What you should do: Beginning with the line below that contains "From Stdlib Require" and ending with the line that contains "Definition cat (a b : str) : str := a ++ b.", copy every line exactly. Copy nothing else.

Supplied records:

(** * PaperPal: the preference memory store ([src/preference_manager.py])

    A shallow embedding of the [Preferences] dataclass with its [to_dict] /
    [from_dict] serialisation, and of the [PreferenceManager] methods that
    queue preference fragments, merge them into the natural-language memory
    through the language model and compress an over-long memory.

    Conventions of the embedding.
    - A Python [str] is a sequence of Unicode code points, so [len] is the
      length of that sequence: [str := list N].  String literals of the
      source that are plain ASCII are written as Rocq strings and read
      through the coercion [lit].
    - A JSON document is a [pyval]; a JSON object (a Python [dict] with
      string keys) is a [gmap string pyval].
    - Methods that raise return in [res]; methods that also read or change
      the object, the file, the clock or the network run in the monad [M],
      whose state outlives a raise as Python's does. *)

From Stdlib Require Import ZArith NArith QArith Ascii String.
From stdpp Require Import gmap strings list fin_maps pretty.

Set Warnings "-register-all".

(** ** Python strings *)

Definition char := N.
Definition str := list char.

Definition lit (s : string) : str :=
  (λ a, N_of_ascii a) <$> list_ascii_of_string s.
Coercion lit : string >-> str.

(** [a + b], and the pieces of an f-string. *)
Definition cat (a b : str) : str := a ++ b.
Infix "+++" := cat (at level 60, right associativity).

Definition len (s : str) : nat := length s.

Exercise answer:
From Stdlib Require Import ZArith NArith QArith Ascii String.
From stdpp Require Import gmap strings list fin_maps pretty.

Set Warnings "-register-all".

(** ** Python strings *)

Definition char := N.
Definition str := list char.

Definition lit (s : string) : str :=
  (λ a, N_of_ascii a) <$> list_ascii_of_string s.
Coercion lit : string >-> str.

(** [a + b], and the pieces of an f-string. *)
Definition cat (a b : str) : str := a ++ b.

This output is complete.